5-Week Half Marathon Training — Week 2
Follow the journey from 10k runner to marathoner.
Now it is week 2 of the 5-week half marathon training series. Week 1 was published last Monday.
Note:
I’m not training for any specific marathon. For me, training and writing about it are stress-relieving therapy. I’ll most likely complete the half marathon distance on my own time. If I find a suitable event during the 5-week training, then I might consider attending.
Week 2 Completed
Something happened at the start of the week as due to getting lost, I ended up running over half marathon distance, 22 kilometers. I was forced to run due to the cold weather after getting lost. I published a story about the adventure. It was more painful than it sounds, though.
Week 2 Runs
Monday: 22 kilometers ≈ 13.7 miles (Off-Road + Forest)

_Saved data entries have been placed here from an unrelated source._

(** * Smart Job Portal: page behaviour of [static/js/script.js]

    A shallow embedding of the browser script: the handlers become functions
    on an explicit page state, a remote call becomes a request value plus the
    callbacks that run when it settles, and JavaScript strings are sequences
    of UTF-16 code units. *)

From Stdlib Require Import ZArith NArith List String Ascii Bool Lia.
Import ListNotations.

Set Implicit Arguments.

(** ** JavaScript values used by the script *)

Module JS.

(** A string is a sequence of UTF-16 code units. *)
Definition code_unit := N.
Definition jstring := list code_unit.

(** An ASCII literal of the source, as code units. *)
Definition js (s : string) : jstring :=
  map N_of_ascii (list_ascii_of_string s).

(** ECMAScript WhiteSpace and LineTerminator code points: what
    [String.prototype.trim] removes and what [\s] matches. *)
Definition is_space (c : code_unit) : bool :=
  ((9 <=? c) && (c <=? 13) || (c =? 32) || (c =? 160) || (c =? 5760)
   || (8192 <=? c) && (c <=? 8202) || (c =? 8232) || (c =? 8233)
   || (c =? 8239) || (c =? 8287) || (c =? 12288) || (c =? 65279))%N.

Fixpoint drop_spaces (s : jstring) : jstring :=
  match s with
  | c :: s' => if is_space c then drop_spaces s' else s
  | [] => []
  end.

(** [s.trim()] *)
Definition trim (s : jstring) : jstring :=
  rev (drop_spaces (rev (drop_spaces s))).

Fixpoint starts_with (pat s : jstring) : bool :=
  match pat, s with
  | [], _ => true
  | p :: pat', c :: s' => (p =? c)%N && starts_with pat' s'
  | _ :: _, [] => false
  end.

(** [s.replace(pat, rep)] with a string pattern: the first occurrence only. *)
Fixpoint replace (pat rep s : jstring) {struct s} : jstring :=
  if starts_with pat s then rep ++ skipn (List.length pat) s
  else match s with
       | c :: s' => c :: replace pat rep s'
       | [] => []
       end.

(** [parts.join(sep)] *)
Fixpoint join (sep : jstring) (parts : list jstring) : jstring :=
  match parts with
  | [] => []
  | [p] => p
  | p :: rest => p ++ sep ++ join sep rest
  end.

Definition digit (d : N) : code_unit := (48 + d)%N.

Fixpoint uint_codes (u : Decimal.uint) : jstring :=
  match u with
  | Decimal.Nil => []
  | Decimal.D0 u' => digit 0 :: uint_codes u'
  | Decimal.D1 u' => digit 1 :: uint_codes u'
  | Decimal.D2 u' => digit 2 :: uint_codes u'
  | Decimal.D3 u' => digit 3 :: uint_codes u'
  | Decimal.D4 u' => digit 4 :: uint_codes u'
  | Decimal.D5 u' => digit 5 :: uint_codes u'
  | Decimal.D6 u' => digit 6 :: uint_codes u'
  | Decimal.D7 u' => digit 7 :: uint_codes u'
  | Decimal.D8 u' => digit 8 :: uint_codes u'
  | Decimal.D9 u' => digit 9 :: uint_codes u'
  end.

Tuesday: 3.5 kilometers ≈ 2.2miles ( 2.8 kilometers at Marathon pace and 500 meters full speed)
Wednesday: 9.7 kilometers ≈ 6 miles (Easy)

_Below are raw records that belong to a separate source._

Definition encodeFrame (f : TelemetryFrame) : result bytes :=
  throw_if (size (payload f) >? MaxPayloadSize) (invalid_argument "payload exceeds MaxPayloadSize") ;;
  throw_if (negb (version f =? ProtocolVersion)) (invalid_argument "unsupported protocol version") ;;
  throw_if (negb (isfinite (temperatureC f))) (invalid_argument "temperature must be finite") ;;
  throw_if (batteryPercent f >? MaxBatteryPercent)
    (invalid_argument "battery percent must be between 0 and 100") ;;
  let statusByte := status f in
  throw_if (statusByte >? Status_SafeMode) (invalid_argument "invalid status value") ;;
  let bytes := [] in
  let bytes := appendU32BE bytes FrameMagic in
  let bytes := appendU8 bytes (version f) in
  let bytes := appendU16BE bytes (satelliteId f) in
  let bytes := appendU64BE bytes (timestampMs f) in
  let bytes := appendFloatBE bytes (temperatureC f) in
  let bytes := appendU8 bytes (batteryPercent f) in
  let bytes := appendU8 bytes statusByte in
  let bytes := appendU16BE bytes (size (payload f) mod 2 ^ 16) in
  let bytes := bytes ++ payload f in
  let crc := crc32 bytes in
  let bytes := appendU32BE bytes crc in
  Ok bytes.

(** ** Decoding *)

Definition reject (c : FrameErrorCode) (msg : string) : option FrameParseResult :=
  Some (inr (makeError c msg)).

Definition lengthMismatchMessage (expectedSize actual : Z) : string :=
  "frame length mismatch: expected " +:+ show_dec expectedSize +:+ " bytes, got " +:+ show_dec actual.

Definition crcMismatchMessage (expectedCrc calculatedCrc : Z) : string :=
  "CRC mismatch: expected 0x" +:+ setw HexCrc32FieldWidth "0"%char (show_hex expectedCrc) +:+
  ", calculated 0x" +:+ setw HexCrc32FieldWidth "0"%char (show_hex calculatedCrc).

Definition decodeFrame (bs : bytes) : option FrameParseResult :=
  if size bs <? MinFrameSize
  then reject TooShort "frame is shorter than the minimum header + CRC size" else
  magic ← readU32BE bs MagicOffset;
  if negb (magic =? FrameMagic)
  then reject BadMagic "invalid frame magic; expected ASCII STGS" else
  version ← at_ bs VersionOffset;
  if negb (version =? ProtocolVersion)
  then reject UnsupportedVersion "unsupported protocol version" else
  payloadLength ← readU16BE bs PayloadLengthOffset;
  if payloadLength >? MaxPayloadSize
  then reject PayloadTooLarge "payload length exceeds configured maximum" else
  let expectedSize := HeaderSize + payloadLength + CrcSize in
  if negb (size bs =? expectedSize)
  then reject LengthMismatch (lengthMismatchMessage expectedSize (size bs)) else
  expectedCrc ← readU32BE bs (size bs - CrcSize);
  let calculatedCrc := crc32 (subspan bs 0 (size bs - CrcSize)) in
  if negb (expectedCrc =? calculatedCrc)
  then reject BadCrc (crcMismatchMessage expectedCrc calculatedCrc) else
  temperature ← readFloatBE bs TemperatureOffset;
  if negb (isfinite temperature)
  then reject InvalidTemperature "temperature field must be finite" else
  battery ← at_ bs BatteryOffset;
  if battery >? MaxBatteryPercent
  then reject InvalidBattery "battery percent is outside the 0..100 range" else
  statusByte ← at_ bs StatusOffset;
  if statusByte >? Status_SafeMode
  then reject InvalidStatus "status field contains an unknown value" else
  satelliteId ← readU16BE bs SatelliteIdOffset;
  timestampMs ← readU64BE bs TimestampOffset;
  Some (inl {| version := version; satelliteId := satelliteId; timestampMs := timestampMs;
               temperatureC := temperature; batteryPercent := battery; status := statusByte;
               payload := subspan bs HeaderSize payloadLength |}).

(** ** Fields of a byte string *)

(** A frame as the concatenation of its fields; [rest] is payload and checksum. *)
Definition layout (magic : bytes) (ver : Z) (sat ts temp : bytes) (bat st : Z) (len rest : bytes)
  : bytes :=
  magic ++ [ver] ++ sat ++ ts ++ temp ++ [bat] ++ [st] ++ len ++ rest.

(** The fields as [frame_typed] values. *)
Record parts_ok (magic : bytes) (ver : Z) (sat ts temp : bytes) (bat st : Z) (len : bytes) : Prop := {
  parts_magic : length magic = 4%nat /\ bytes_ok magic;
  parts_ver : is_byte ver;
  parts_sat : length sat = 2%nat /\ bytes_ok sat;
  parts_ts : length ts = 8%nat /\ bytes_ok ts;
  parts_temp : length temp = 4%nat /\ bytes_ok temp;
  parts_bat : is_byte bat;
  parts_st : is_byte st;
  parts_len : length len = 2%nat /\ bytes_ok len
}.

(** The checks of [encodeFrame]. *)
Definition encodable (f : TelemetryFrame) : bool :=
  (size (payload f) <=? MaxPayloadSize) && (version f =? ProtocolVersion) &&
  isfinite (temperatureC f) && (batteryPercent f <=? MaxBatteryPercent) &&
  (status f <=? Status_SafeMode).

(** The encoded frame without its checksum. *)
Definition wire (f : TelemetryFrame) : bytes :=
  layout (be 4 FrameMagic) (version f) (be 2 (satelliteId f)) (be 8 (timestampMs f))
    (be 4 (temperatureC f)) (batteryPercent f) (status f) (be 2 (size (payload f))) (payload f).

Lemma encodable_spec f :
  encodable f = true <->
  size (payload f) <= MaxPayloadSize /\ version f = ProtocolVersion /\
  isfinite (temperatureC f) = true /\ batteryPercent f <= MaxBatteryPercent /\
  status f <= Status_SafeMode.
Proof. unfold encodable. rewrite !andb_true_iff, !Z.leb_le, Z.eqb_eq. tauto. Qed.

Lemma gtb_le a b : a <= b -> (a >? b) = false.
Proof. intros. rewrite Z.gtb_ltb. by apply Z.ltb_ge. Qed.

Lemma encodeFrame_wire f :
  encodable f = true -> encodeFrame f = Ok (wire f ++ be 4 (crc32 (wire f))).
Proof.
  intros (Hp & Hv & Ht & Hb & Hs)%encodable_spec. unfold encodeFrame.
  rewrite !gtb_le, Hv, Ht by done. cbn [negb Z.eqb Pos.eqb ProtocolVersion].
  unfold appendU8. rewrite !appendU32BE_be, !appendU16BE_be, appendU64BE_be, ?appendFloatBE_be.
  rewrite Z.mod_small by (change MaxPayloadSize with 4096 in Hp; size_lia).
  rewrite <- !app_assoc. unfold wire, layout. by rewrite Hv.
Qed.

Lemma encodeFrame_ok f bs : encodeFrame f = Ok bs -> encodable f = true.
Proof.
  unfold encodeFrame. rewrite encodable_spec. break_ifs; try done. intros _. reflect_Z.
  by split_and!.
Qed.

Lemma parts_of_frame f :
  frame_typed f -> parts_ok (be 4 FrameMagic) (version f) (be 2 (satelliteId f))
    (be 8 (timestampMs f)) (be 4 (temperatureC f)) (batteryPercent f) (status f)
    (be 2 (size (payload f))).
Proof. intros []. split; rewrite ?length_be; auto using be_ok. Qed.

Lemma layout_split bs :
  bytes_ok bs -> HeaderSize <= size bs ->
  exists magic ver sat ts temp bat st len rest,
    parts_ok magic ver sat ts temp bat st len /\ bytes_ok rest /\
    bs = layout magic ver sat ts temp bat st len rest.
Proof.
  intros Hok Hs. change HeaderSize with 23 in Hs.
  do 23 (destruct bs as [|? bs]; [exfalso; revert Hs; unfold size; cbn [length]; lia|]).
  do 4 (apply Forall_cons in Hok as [? Hok]). exists [z; z0; z1; z2].
  do 1 (apply Forall_cons in Hok as [? Hok]). exists z3.
  do 2 (apply Forall_cons in Hok as [? Hok]). exists [z4; z5].
  do 8 (apply Forall_cons in Hok as [? Hok]). exists [z6; z7; z8; z9; z10; z11; z12; z13].
  do 4 (apply Forall_cons in Hok as [? Hok]). exists [z14; z15; z16; z17].
  do 2 (apply Forall_cons in Hok as [? Hok]). exists z18, z19.
  do 2 (apply Forall_cons in Hok as [? Hok]). exists [z20; z21], bs.
  split; [|by split]. split; try done; split; try done; repeat (apply Forall_cons; split; [done|]); done.
Qed.

Lemma readU16BE_at L off pre v post :
  L = pre ++ v ++ post -> off = size pre -> length v = 2%nat /\ bytes_ok v ->
  readU16BE L off = Some (of_be v).
Proof. intros -> -> []. by apply readU16BE_of_be. Qed.

Lemma readU32BE_at L off pre v post :
  L = pre ++ v ++ post -> off = size pre -> length v = 4%nat /\ bytes_ok v ->
  readU32BE L off = Some (of_be v).
Proof. intros -> -> []. by apply readU32BE_of_be. Qed.

Lemma readU64BE_at L off pre v post :
  L = pre ++ v ++ post -> off = size pre -> length v = 8%nat /\ bytes_ok v ->
  readU64BE L off = Some (of_be v).
Proof. intros -> -> []. by apply readU64BE_of_be. Qed.

Lemma byte_at L off pre b post :
  L = pre ++ [b] ++ post -> off = size pre -> at_ L off = Some b.
Proof. intros -> ->. apply at_app_hd. Qed.

(** Reading the field that follows [pre]. *)
Ltac field_at lem pre :=
  eapply (lem _ _ pre);
  [ unfold layout; rewrite <- ?app_assoc; reflexivity
  | unfold size; rewrite ?length_app; cbn [length];
    repeat match goal with H : length _ = _ /\ _ |- _ => rewrite (proj1 H); clear H end;
    reflexivity
  | try done .. ].

Lemma layout_reads magic ver sat ts temp bat st len rest :
  parts_ok magic ver sat ts temp bat st len ->
  let L := layout magic ver sat ts temp bat st len rest in
  readU32BE L MagicOffset = Some (of_be magic) /\ at_ L VersionOffset = Some ver /\
  readU16BE L SatelliteIdOffset = Some (of_be sat) /\
  readU64BE L TimestampOffset = Some (of_be ts) /\
  readFloatBE L TemperatureOffset = Some (of_be temp) /\
  at_ L BatteryOffset = Some bat /\ at_ L StatusOffset = Some st /\
  readU16BE L PayloadLengthOffset = Some (of_be len) /\
  size L = HeaderSize + size rest.
Proof.
  intros [Hm _ Hsat Hts Htemp _ _ Hlen]. cbn zeta. split_and!.
  - field_at readU32BE_at (@nil Z).
  - field_at byte_at magic.
  - field_at readU16BE_at (magic ++ [ver]).
  - field_at readU64BE_at (magic ++ [ver] ++ sat).
  - field_at readU32BE_at (magic ++ [ver] ++ sat ++ ts).
  - field_at byte_at (magic ++ [ver] ++ sat ++ ts ++ temp).
  - field_at byte_at (magic ++ [ver] ++ sat ++ ts ++ temp ++ [bat]).
  - field_at readU16BE_at (magic ++ [ver] ++ sat ++ ts ++ temp ++ [bat] ++ [st]).
  - unfold layout, size. rewrite !length_app. cbn [length].
    rewrite (proj1 Hm), (proj1 Hsat), (proj1 Hts), (proj1 Htemp), (proj1 Hlen).
    change HeaderSize with 23. lia.
Qed.

Lemma layout_app magic ver sat ts temp bat st len payload crc :
  layout magic ver sat ts temp bat st len (payload ++ crc)
  = layout magic ver sat ts temp bat st len payload ++ crc.
Proof. unfold layout. by rewrite <- !app_assoc. Qed.

Lemma subspan_prefix a b n : n = size a -> subspan (a ++ b) 0 n = a.
Proof. intros ->. unfold subspan, size. rewrite Nat2Z.id, drop_0. by rewrite take_app_length. Qed.

Lemma layout_payload magic ver sat ts temp bat st len payload crc :
  parts_ok magic ver sat ts temp bat st len ->
  subspan (layout magic ver sat ts temp bat st len (payload ++ crc)) HeaderSize (size payload) = payload.
Proof.
  intros Hp. pose proof (layout_reads _ _ _ _ _ _ _ _ [] Hp) as (_&_&_&_&_&_&_&_&Hs).
  replace HeaderSize with (size (layout magic ver sat ts temp bat st len [])) by size_lia.
  rewrite <- (app_nil_l (payload ++ crc)), layout_app. apply subspan_middle.
Qed.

Sunday: Around 6 kilometers ≈ 3.7 miles (10 x 90 sec full speed + 10 x 90 sec jogging)
Total Estimated: 41.2 kilometers ≈ 25.6 miles
I have a plan to take only 1 day off per week, but for week 2, I took three days off.
This week’s busy life got me, and I didn’t have the energy to run between Thursday and Saturday. The long-run at the start of the week had its own effect on the training as well.
I had a low energy level and it affected my running. I have been doing regular stretching during the week which helps with the pain in my hip flexors. I haven’t been doing long stretches, mostly just 30 to 60 secs. Then I do movement training with maximum 2-sec holds.
I have been following the instructions for movement training by watching some of the youtube videos from Natural Bootcamp. Those focus on stretching the Fascia lines by natural movement.